Тем не менее, внутри у него все дрожало. Он чувствовал, как напряжены нервы, мышцы живота, а шея болит от постоянных почтительных поклонов.
Нужно выпить, подумал Кенри. А Дорти подождет, никуда из своего розового сада не денется. Заметив подмигивающую неоновую бутылку, он свернул к таверне.
За столиками расположились несколько угрюмых мужчин, тупо уставившихся в настенный экран с прыгающим изображением. Этому анахронизму, наверное, было лет сто от роду, В зале также сидели с полдюжины девиц Стандартов-Д, усталых и затасканных. Одна из них машинально улыбнулась Кенри, но когда разглядела его лицо, костюм и эмблему, фыркнула и отвернулась.
Он подошел к стойке. Бармен встретил его ледяным взглядом.
— Один «Водзан», — сказал Кенри. — Впрочем, лучше двойной.
— Мы не обслуживаем всяких томми, — ответил бармен. Костяшки пальцев Кенри побелели. Он повернулся и собрался уходить, но тут кто-то дотронулся до его локтя.

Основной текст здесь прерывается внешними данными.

(** What one call of [fetchAircraft] is given: the props of the hook, the
    two feeds and the sinks as they are during the call, and the instant
    [new Date()] returns. *)
Record Poll : Type := {
  alert : option FlightAlert;
  enabled : bool;
  geoFeed : GeoFeed;
  typeFeed : TypeFeed;
  sinks : Sinks;
  now : R
}.

(** A world after a call, what the call showed and requested, and what its
    [catch] block passed to [console.error], if it ran. *)
Record Outcome : Type := {
  after : World;
  shown : list Event;
  lookups : list string;
  logged : option Thrown
}.

(** [err instanceof Error ? err.message : 'Failed to fetch aircraft data'] *)
Definition errorMessage (err : Thrown) : string :=
  match err with
  | ErrorObject message => message
  | OtherValue => "Failed to fetch aircraft data"
  end.

(** The [forEach] that drops from the alerted set what is not in range. *)
Definition cleanUp (currentAircraftSet alerted : gset string) : gset string :=
  filter (fun icao24 => icao24 ∈ currentAircraftSet) alerted.

Definition fetchAircraft (p : Poll) (w : World) : Outcome :=
  match alert p with
  | None => {| after := w; shown := []; lookups := []; logged := None |}
  | Some alert =>
      if negb (active alert) || negb (enabled p) then
        {| after := w; shown := []; lookups := []; logged := None |}
      else
        let nearbyAircraft :=
          getAircraftInRadius (geoFeed p)
            (alert_latitude alert) (alert_longitude alert) (radius alert) in
        let icao24List := List.map icao24 nearbyAircraft in
        let resolved :=
          getMultipleAircraftInfo (typeFeed p) icao24List (aircraftCache w) in
        let aircraftInfoMap := value resolved in
        let start :=
          {| currentAircraftSet := ∅;
             alertedAircraft := alertedAircraftRef (hook w);
             emitted := [] |} in
        match trackAll alert (previousAircraftRef (hook w)) aircraftInfoMap
                (sinks p) nearbyAircraft start with
        | (loop, Normal trackedAircraft) =>
            {| after :=
                 {| hook :=
                      {| aircraft := trackedAircraft;
                         isLoading := false;
                         error := None;
                         lastUpdate := Some (now p);
                         previousAircraftRef := currentAircraftSet loop;
                         alertedAircraftRef :=
                           cleanUp (currentAircraftSet loop) (alertedAircraft loop) |};
                    aircraftCache := cacheAfter resolved |};
               shown := emitted loop;
               lookups := requested resolved;
               logged := None |}
        | (loop, Throw err) =>
            {| after :=
                 {| hook :=
                      {| aircraft := aircraft (hook w);
                         isLoading := false;
                         error := Some (errorMessage err);
                         lastUpdate := lastUpdate (hook w);
                         previousAircraftRef := previousAircraftRef (hook w);
                         alertedAircraftRef := alertedAircraft loop |};
                    aircraftCache := cacheAfter resolved |};
               shown := emitted loop;
               lookups := requested resolved;
               logged := Some err |}
        end
  end.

— Минутку, космонавт. — Потом бармену: — Один двойной «Водзан».
— Я ведь уже сказал…
— Это для меня, Уилм. А уж я волен распоряжаться выпивкой как захочу. Могу хоть на пол выплеснуть. — В этом голосе было что-то такое, отчего бармен тут же потянулся за бутылками. Кенри взглянул на белое безволосое лицо с налетом распущенности. Тощий, затянутый в серое, человек навалился на стойку, одной рукой бесцельно перекатывая кости в стаканчике. Пальцы казались совершенно бескостными, они скорее походили на маленькие нежные щупальца. Глаза у него были маленькие и красные.

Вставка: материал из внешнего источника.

Lemma existsb_marked_on_true (userId : string) (today : Z) (records : list AttendanceRecord) :
  existsb (marked_on userId today) records = true →
  ∃ i r, list_find (λ record, marked_on userId today record = true) records = Some (i, r) ∧
         r ∈ records ∧ r_userId r = userId ∧ r_date r = today.
Proof.
  intros Hex. apply existsb_exists in Hex as (r & Hr & Hm).
  apply list_elem_of_In in Hr.
  destruct (list_find_elem_of (λ record, marked_on userId today record = true) records r Hr Hm)
    as [[i r'] Hfind].
  exists i, r'. split; [done |].
  apply list_find_Some in Hfind as (Hi & Hm' & _).
  apply marked_on_spec in Hm' as [? ?].
  split_and!; [by eapply list_elem_of_lookup_2 | done | done].
Qed.

Lemma keeps_markAttendance (m : Medium) (uuid : string) (now now' : Z) (userId : string) :
  keeps store_invariant (markAttendance m uuid now now' userId) (λ _, True).
Proof.
  unfold markAttendance.
  eapply keeps_bind; [apply keeps_initializeStorage | intros _ _].
  eapply keeps_bind; [apply keeps_getItem_users | intros uitem _].
  eapply keeps_bind; [by apply (keeps_JSON_parse _ _ (λ _, True)) | intros users _].
  eapply keeps_bind; [apply keeps_getItem_attendance | intros aitem Ha].
  eapply keeps_bind; [apply (keeps_JSON_parse _ _ ledger_unique Ha) | intros records Hr].
  destruct (list_find _ users) as [[i user] |] eqn:Hfind; [| apply keeps_throw].
  apply list_find_Some in Hfind as (_ & Hid & _).
  destruct (existsb _ records) eqn:Hex; [by apply keeps_ret |].
  eapply keeps_bind; [| intros _ _; by apply keeps_ret].
  apply keeps_setItem_attendance, append_new_key; [done |].
  eapply Forall_impl; [apply (existsb_marked_on_false _ _ _ Hex) |].
  simpl. intros r Hne [= Hu Hd]. apply Hne. split; congruence.
Qed.

Lemma keeps_checkAttendanceStatus (m : Medium) (now : Z) (userId : string) :
  keeps store_invariant (checkAttendanceStatus m now userId) (λ _, True).
Proof.
  unfold checkAttendanceStatus.
  eapply keeps_bind; [apply keeps_initializeStorage | intros _ _].
  eapply keeps_bind; [apply keeps_getItem_attendance | intros item _].
  eapply keeps_bind; [by apply (keeps_JSON_parse _ _ (λ _, True)) | intros records _].
  by apply keeps_ret.
Qed.

Lemma keeps_getAttendanceRecords (m : Medium) :
  keeps store_invariant (getAttendanceRecords m) (λ _, True).
Proof.
  unfold getAttendanceRecords.
  eapply keeps_bind; [apply keeps_initializeStorage | intros _ _].
  eapply keeps_bind; [apply keeps_getItem_attendance | intros item _].
  eapply keeps_bind; [by apply (keeps_JSON_parse _ _ (λ _, True)) | intros records _].
  by apply keeps_ret.
Qed.

Lemma keeps_getAllUsers (m : Medium) :
  keeps store_invariant (getAllUsers m) (λ _, True).
Proof.
  unfold getAllUsers.
  eapply keeps_bind; [apply keeps_initializeStorage | intros _ _].
  eapply keeps_bind; [apply keeps_getItem_users | intros item _].
  eapply keeps_bind; [by apply (keeps_JSON_parse _ _ (λ _, True)) | intros users _].
  by apply keeps_ret.
Qed.

Lemma keeps_getUsersData (fround : Q → Q) (m : Medium) :
  keeps store_invariant (getUsersData fround m) (λ _, True).
Proof.
  unfold getUsersData.
  eapply keeps_bind; [apply keeps_initializeStorage | intros _ _].
  eapply keeps_bind; [apply keeps_getItem_users | intros item _].
  eapply keeps_bind; [by apply (keeps_JSON_parse _ _ (λ _, True)) | intros users _].
  destruct (length users =? 0)%nat; by apply keeps_ret.
Qed.

Lemma keeps_snd {A} (c : Js A) (Q : A → Prop) (s : LocalStorage) :
  keeps store_invariant c Q → store_invariant s → store_invariant (snd (c s)).
Proof.
  intros Hc Hs. specialize (Hc s Hs). destruct (c s) as [[a | e] s']; [apply Hc | done].
Qed.

Lemma step_invariant (s s' : LocalStorage) :
  step s s' → store_invariant s → store_invariant s'.
Proof.
  destruct 1; eapply keeps_snd;
    eauto using keeps_registerUser, keeps_getUsersData, keeps_checkAttendanceStatus,
      keeps_markAttendance, keeps_getAttendanceRecords, keeps_getAllUsers.
Qed.

Lemma reachable_invariant (s : LocalStorage) : reachable s → store_invariant s.
Proof.
  induction 1 as [| s s' _ IH Hstep].
  - split; apply NoDup_nil_2.
  - by eapply step_invariant.
Qed.

(** *** [markAttendance], step by step *)

Lemma markAttendance_readable (m : Medium) (uuid : string) (now now' : Z) (userId : string)
    (s : LocalStorage) :
  readable m s →
  ∃ s0, initializeStorage m s = (Returned tt, s0) ∧ events s0 = events s ∧
    markAttendance m uuid now now' userId s =
    match list_find (λ u, u_id u = userId) (identities s) with
    | None => (Thrown (JsError "User not found"), s0)
    | Some (_, user) =>
        if existsb (marked_on userId (date_of now)) (events s) then
          (Returned (snd <$> list_find (λ record, marked_on userId (date_of now) record = true)
                                       (events s)), s0)
        else
          bind (setItem_attendance m
                  (events s ++ [mkRecord uuid (u_id user) (u_name user) now' (date_of now)]))
               (λ _, ret (Some (mkRecord uuid (u_id user) (u_name user) now' (date_of now)))) s0
    end.
Proof.
  intros Hr. pose proof Hr as [Hon _].
  destruct (initializeStorage_readable m s Hr) as (s0 & Hs0 & Hi & He & Hgu & Hgr).
  exists s0. split_and!; [done | done |].
  unfold markAttendance. unfold bind at 1. rewrite Hs0.
  rewrite read_users by done. rewrite read_attendance by done. rewrite Hi, He.
  destruct (list_find _ (identities s)) as [[i user] |]; [| done].
  by destruct (existsb _ (events s)).
Qed.

Lemma markAttendance_returned (m : Medium) (uuid : string) (now now' : Z) (userId : string)
    (s s1 : LocalStorage) (r : option AttendanceRecord) :
  markAttendance m uuid now now' userId s = (Returned r, s1) →
  ∃ i user records,
    s1 = mkStorage (Holds (identities s)) (Holds records) ∧
    list_find (λ u, u_id u = userId) (identities s) = Some (i, user) ∧
    ((existsb (marked_on userId (date_of now)) (events s) = true ∧ records = events s ∧
      r = snd <$> list_find (λ record, marked_on userId (date_of now) record = true) (events s)) ∨
     (existsb (marked_on userId (date_of now)) (events s) = false ∧
      records = events s ++ [mkRecord uuid (u_id user) (u_name user) now' (date_of now)] ∧
      r = Some (mkRecord uuid (u_id user) (u_name user) now' (date_of now)))).
Proof.
  destruct (initializeStorage_kept m s) as (s0 & Hs0 & Ku & Kr).
  apply item_kept_list in Ku, Kr. unfold identities, events. rewrite <- Ku, <- Kr.
  unfold markAttendance. unfold bind at 1. rewrite Hs0. clear Hs0 Ku Kr.
  destruct s0 as [us rs].
  unfold bind, ret, throw, getItem_users, getItem_attendance, setItem_attendance, JSON_parse; simpl.
  destruct (online m); simpl; [| done].
  destruct us as [| | us], rs as [| | rs]; simpl; try done.
  - destruct (list_find _ us) as [[i user] |] eqn:Hfind; simpl; [| done].
    destruct (accepts m _); simpl; [| done].
    intros [= <- <-]. exists i, user. eexists. split_and!; [done | done |]. right. done.
  - destruct (list_find _ us) as [[i user] |] eqn:Hfind; simpl; [| done].
    destruct (existsb _ rs) eqn:Hex; simpl.
    + intros [= <- <-]. exists i, user, rs. split_and!; [done | done |]. left. done.
    + destruct (accepts m _); simpl; [| done].
      intros [= <- <-]. exists i, user. eexists. split_and!; [done | done |]. right. done.
Qed.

— Благодарю вас, — сказал Кенри. — Я, с вашего позволения, заплачу…
— Нет, ставлю я. — Его собеседник принял стакан и передал Кенри. — Давай!
— Ваше здоровье, сер! — Кенри поднял стакан и выпил. Напиток жидким пламенем обжег внутренности.

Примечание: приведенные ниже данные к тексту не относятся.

(** C8: the events of a caller since it entered [DeliverTxAsync] are the
    creation of the work item, the enqueueing on the apply-class queue,
    the increment of the in-flight counter, the scheduling of the
    pre-apply closure and the return of the handle, with no acquisition
    of a mutex or of [rwLock] among them.  A step of the call leaves the
    three mutexes, [rwLock], the application, the global callback, the
    validate-class queue and pool and every existing work item as they
    are; the apply-class queue can only grow by the item of the call,
    the counter only by one, and the only goroutine touched is the
    closure started for that item.  The call never panics and waits
    only for room in the apply-class queue or in the apply-class pool. *)
Theorem DeliverTxAsync_frame {A} (app : ApplicationCC A) (a0 : A)
    sched (s : @State A) t tx e0 evs :
  run app sched (init a0) = Next s ->
  cur_call t (trace s) = e0 :: evs ->
  act e0 = ACall (DeliverTxAsync tx) ->
  (exists j, map act evs `prefix_of`
     [ANew Deliver; ASend Deliver; AAdd; ASchedule Deliver; ARet (RetReqRes (Some j))]) /\
  (forall s', exec app (Step (Caller t)) s = Next s' ->
     mutexes (sh s') = mutexes (sh s) /\
     rw_writer (sh s') = rw_writer (sh s) /\
     rw_readers (sh s') = rw_readers (sh s) /\
     app_state (sh s') = app_state (sh s) /\
     Callback (sh s') = Callback (sh s) /\
     queues (sh s') Check = queues (sh s) Check /\
     pool_load (sh s') Check = pool_load (sh s) Check /\
     (forall j, (j < next (sh s))%nat -> items (sh s') j = items (sh s) j) /\
     (queues (sh s') Deliver = queues (sh s) Deliver \/
      exists j, item_of s (Caller t) = Some j /\
        queues (sh s') Deliver = queues (sh s) Deliver ++ [j]) /\
     (wgCommit (sh s') = wgCommit (sh s) \/ wgCommit (sh s') = wgCommit (sh s) + 1) /\
     (forall b, b <> Caller t ->
        agents s' b = agents s b \/
        exists j, b = Task j /\ item_of s (Caller t) = Some j /\
          agents s' b = {| code := task_body Deliver tx; item := Some j; res := None |})) /\
  exec app (Step (Caller t)) s <> Panic /\
  (exec app (Step (Caller t)) s = Blocked ->
     (at_instr is_send_i s (Caller t) = true /\
      (queue_cap Deliver <= length (queues (sh s) Deliver))%nat) \/
     (at_instr is_sched_i s (Caller t) = true /\
      (pool_cap Deliver <= pool_load (sh s) Deliver)%nat) \/
     code_of s (Caller t) = []).
Proof.
  intros Hrun Hcur Hact. pose proof (run_init_reachable _ _ _ _ Hrun) as Hr.
  pose proof (reachable_call _ _ _ Hr t) as Hc. rewrite Hcur in Hc.
  destruct Hc as (op & ran & Hop & Hb & Hf & _).
  rewrite Hact in Hop. injection Hop as <-.
  split.
  { simpl in Hb. call_step; [exists 0%nat; apply prefix_nil|].
    destruct Hn as [j Hj]. exists j.
    do 4 (call_step; [call_prefix j|]). call_step. call_prefix j. }
  assert (Htail : code_of s (Caller t) ∈ tails (body (DeliverTxAsync tx))).
  { rewrite Hb. apply tails_app. }
  clear Hb Hf.
  pose proof (reachable_RSub_item _ _ s (Caller t) Hr) as Hit.
  unfold at_instr, item_of, code_of in *.
  simpl in Htail. rewrite !elem_of_cons, elem_of_nil in Htail.
  unfold exec. destruct_or!; try done; rewrite Htail in *; simpl.
  - split; [|done]. intros s' [= <-]. simpl. repeat split; try done; try (by left).
    + intros j Hj. unfold insert, fn_insert. case_decide; [lia|done].
    + intros b Hb'. left. by rewrite fn_lookup_insert_ne.
  - destruct Hit as [w Hw]; [done|]. case_decide.
    + split; [|done]. intros s' [= <-]. simpl. repeat split; try done; try (by left).
      * right. exists w. rewrite Hw. simpl. by rewrite fn_lookup_insert.
      * intros b Hb'. left. by rewrite fn_lookup_insert_ne.
    + split; [done|]. split; [done|]. intros _. left. split; [done|lia].
  - split; [|done]. intros s' [= <-]. simpl. repeat split; try done; try (by left).
    + by right.
    + intros b Hb'. left. by rewrite fn_lookup_insert_ne.
  - destruct Hit as [w Hw]; [done|]. case_decide.
    + split; [|done]. intros s' [= <-]. simpl. repeat split; try done; try (by left).
      intros b Hb'. rewrite fn_lookup_insert_ne by done. rewrite Hw. simpl.
      destruct (decide (b = Task w)) as [->|Hne].
      * right. exists w. by rewrite fn_lookup_insert.
      * left. by rewrite fn_lookup_insert_ne.
    + split; [done|]. split; [done|]. intros _. right. left. split; [done|lia].
  - split; [|done]. intros s' [= <-]. simpl. repeat split; try done; try (by left).
    intros b Hb'. left. by rewrite fn_lookup_insert_ne.
  - split; [done|]. split; [done|]. intros _. by right; right.
Qed.

Lemma DeliverTxAsync_frame_witness :
  exists s,
    run toy_app (Invoke 0 (DeliverTxAsync []) :: steps (Caller 0) 2) (init 0%nat) = Next s /\
    exists j, map act (tail (cur_call 0 (trace s))) `prefix_of`
      [ANew Deliver; ASend Deliver; AAdd; ASchedule Deliver; ARet (RetReqRes (Some j))].
Proof.
  eexists. split; [vm_compute; reflexivity|].
  match goal with
  | |- context [trace ?s] =>
      exact (proj1 (DeliverTxAsync_frame toy_app 0%nat
                      (Invoke 0 (DeliverTxAsync []) :: steps (Caller 0) 2) s 0%nat [] _ _
                      eq_refl eq_refl eq_refl))
  end.
Defined.

(** C9: a queue never holds more than its capacity.  A submitter at the
    enqueueing of pipeline [kd] holds its work item; with the queue at
    capacity its step blocks, and whatever the other goroutines and the
    environment do meanwhile, it stays at the enqueueing with the same
    item; with room in the queue the step succeeds and puts that item
    at the back of the queue.  The worker at its receive takes an item
    out of a non-empty queue, which makes room.  What follows the
    enqueueing ends with the return of the handle, there is no error
    result, and every item enqueued is delivered, being delivered or
    still in the queue. *)
Theorem backpressure {A} (app : ApplicationCC A) (a0 : A) sched (s : @State A) kd :
  run app sched (init a0) = Next s ->
  (length (queues (sh s) kd) <= queue_cap kd)%nat /\
  (forall a k, code_of s a = ISend kd :: k ->
     exists j, item_of s a = Some j /\
       (length (queues (sh s) kd) = queue_cap kd -> exec app (Step a) s = Blocked) /\
       ((length (queues (sh s) kd) < queue_cap kd)%nat ->
        exists s', exec app (Step a) s = Next s' /\
          queues (sh s') kd = queues (sh s) kd ++ [j] /\
          code_of s' a = k /\ item_of s' a = Some j) /\
       (forall e s', e <> Step a -> exec app e s = Next s' ->
          code_of s' a = ISend kd :: k /\ item_of s' a = Some j) /\
       list.last k = Some (IReturn RkHandle)) /\
  (forall k, code_of s (Worker kd) = IRecv kd :: k -> queues (sh s) kd <> [] ->
     exists s', exec app (Step (Worker kd)) s = Next s' /\
       S (length (queues (sh s') kd)) = length (queues (sh s) kd)) /\
  (forall j, j ∈ ids (is_send_to kd) (trace s) ->
     j ∈ ids (is_gcb_of kd) (trace s) \/ j ∈ curG s kd \/ j ∈ queues (sh s) kd).
Proof.
  intros Hrun. pose proof (run_init_reachable _ _ _ _ Hrun) as Hr.
  pose proof (reachable_valid _ _ _ Hr) as Hv.
  split; [by apply (reachable_queue_bound app a0)|]. split; [|split].
  - intros a k Ha.
    destruct (reachable_RSub_item _ _ s a Hr) as [j Hj].
    { rewrite Ha. eapply inside_need; [apply (sound_RSub a)|done].
      rewrite <- Ha. apply Hv. }
    assert (Hc : exists t, a = Caller t).
    { specialize (Hv a). rewrite Ha in Hv. apply agent_instr_ok in Hv.
      destruct a as [t| |]; [eauto|done..]. }
    destruct Hc as [t ->].
    assert (Hret : list.last k = Some (IReturn RkHandle)).
    { pose proof (send_then_handle _ _ (Hv (Caller t))) as Hs. rewrite Ha in Hs.
      destruct (list.last k) as [[| | | | | | | | | | | | | | | | | | | | | | | | | |[]]|]; done. }
    exists j. unfold code_of, item_of in *. split; [done|]. split; [|split; [|split]];
      [| | |done].
    + intros Hfull. simpl. rewrite Ha. simpl. case_decide; [lia|done].
    + intros Hroom. simpl. rewrite Ha. simpl. rewrite decide_True by done.
      eexists. split; [done|]. simpl. rewrite !fn_lookup_insert. simpl.
      rewrite Hj. done.
    + intros e s' He Hex.
      destruct (exec_cases _ _ _ _ Hex) as
        [(t' & op & -> & E & ->)|[(kd' & -> & E & ->)|[(b & i & k' & f & -> & E & Hi & ->)
         |(t' & i & cb & -> & Hlt & ->)]]]; simpl.
      * unfold code_of in E. destruct (decide (t' = t)) as [->|Hne]; [congruence|].
        rewrite fn_lookup_insert_ne by congruence. done.
      * rewrite fn_lookup_insert_ne by congruence. done.
      * rewrite fn_lookup_insert_ne by congruence.
        destruct (exec_instr_spawn _ _ _ _ _ _ Hi) as [->|(kd' & tx & -> & ->)]; [done|].
        rewrite fn_lookup_insert_ne by congruence. done.
      * done.
  - intros k Hw Hq. unfold code_of in Hw. simpl. rewrite Hw. simpl.
    destruct (queues (sh s) kd) as [|n q] eqn:Eq; [done|].
    eexists. split; [done|]. simpl. by rewrite fn_lookup_insert.
  - intros j. destruct (reachable_order _ _ kd _ Hr) as (O1 & _). rewrite O1.
    rewrite !elem_of_app. tauto.
Qed.

Lemma backpressure_witness :
  exists s,
    run toy_app full_queue_schedule (init 0%nat) = Next s /\
    length (queues (sh s) Deliver) = queue_cap Deliver /\
    exec toy_app (Step (Caller 0)) s = Blocked.
Proof.
  exists (final toy_app 0%nat full_queue_schedule).
  assert (Hrun : run toy_app full_queue_schedule (init 0%nat) =
                 Next (final toy_app 0%nat full_queue_schedule))
    by (vm_compute; reflexivity).
  assert (Hfull : length (queues (sh (final toy_app 0%nat full_queue_schedule)) Deliver) =
                  queue_cap Deliver)
    by (vm_compute; reflexivity).
  split; [exact Hrun|]. split; [exact Hfull|].
  assert (Hcode : code_of (final toy_app 0%nat full_queue_schedule) (Caller 0) =
            ISend Deliver :: [IAdd; ISchedule Deliver []; IReturn RkHandle])
    by (vm_compute; reflexivity).
  destruct (proj1 (proj2 (backpressure toy_app 0%nat full_queue_schedule _ Deliver Hrun))
              (Caller 0) _ Hcode) as (j & _ & Hb & _).
  exact (Hb Hfull).
Defined.

(** * Further properties of the client *)

(** ** Invariants *)

Section More.
Context {A : Type} (app : ApplicationCC A) (a0 : A).
Abbreviation reachable := (reachable app a0).

Lemma sound_WHold a k : valid_code a k -> sound_at WHold never k = true.
Proof. revert a k. static_check. Qed.

(** Only a worker that has just locked the gate of its item is inside
    [WHold]; it is then before the counter decrement and past the gate. *)
Lemma WHold_shape a k :
  valid_code a k -> inside WHold k = true ->
  inside WDone k = true /\ inside WPass k = true /\ inside WGcb k = true /\
  match k with IGateUnlock :: _ => True | _ => False end /\
  exists kd, a = Worker kd.
Proof.
  intros Hv Hin.
  pose proof (static_fact
    (fun k => implb (inside WHold k)
                (inside WDone k && inside WPass k && inside WGcb k &&
                 match k with IGateUnlock :: _ => true | _ => false end))
    ltac:(intros []; reflexivity) ltac:(intros []; reflexivity)
    ltac:(intros [] ?; reflexivity) a k Hv) as Hs.
  cbv beta in Hs. rewrite Hin in Hs. simpl in Hs.
  rewrite !andb_true_iff in Hs. destruct Hs as [[[? ?] ?] Hh].
  repeat split; try done.
  - by destruct k as [|[] ?].
  - destruct k as [|i k]; [done|]. apply agent_instr_ok in Hv.
    destruct i; try done. destruct a; try done. eauto.
Qed.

— Будем надеяться, — безразлично заметил человек. — Впрочем, мне это ничего не стоило. Обычно то, что я говорю здесь — закон.
У этого странного типа было столь же странное телосложение. Наверное, подумал Кенри, он — так называемый Специал-Х, созданный по заказу в какой-нибудь генетической лаборатории потехи ради. Владелец, пресытившись шутом, отпустил его на волю, и у того остался один лишь путь — в трущобы. И скорее всего, сейчас это просто мелкий вор, хотя с тем же успехом он может быть членом запрещенной и объявленной вне закона Гильдии Убийц.
— Долго летал? — спросил тип, глядя на кости.
— Около двадцати трех лет, — ответил Кенри. — К Сириусу.
— Многое изменилось, — сказал Х. — Антикитизм снова вошел в силу. Будь осторожен, а то тебя просто прихлопнут или, в лучшем случае, ограбят, а ты, даже не сможешь позвать патруль.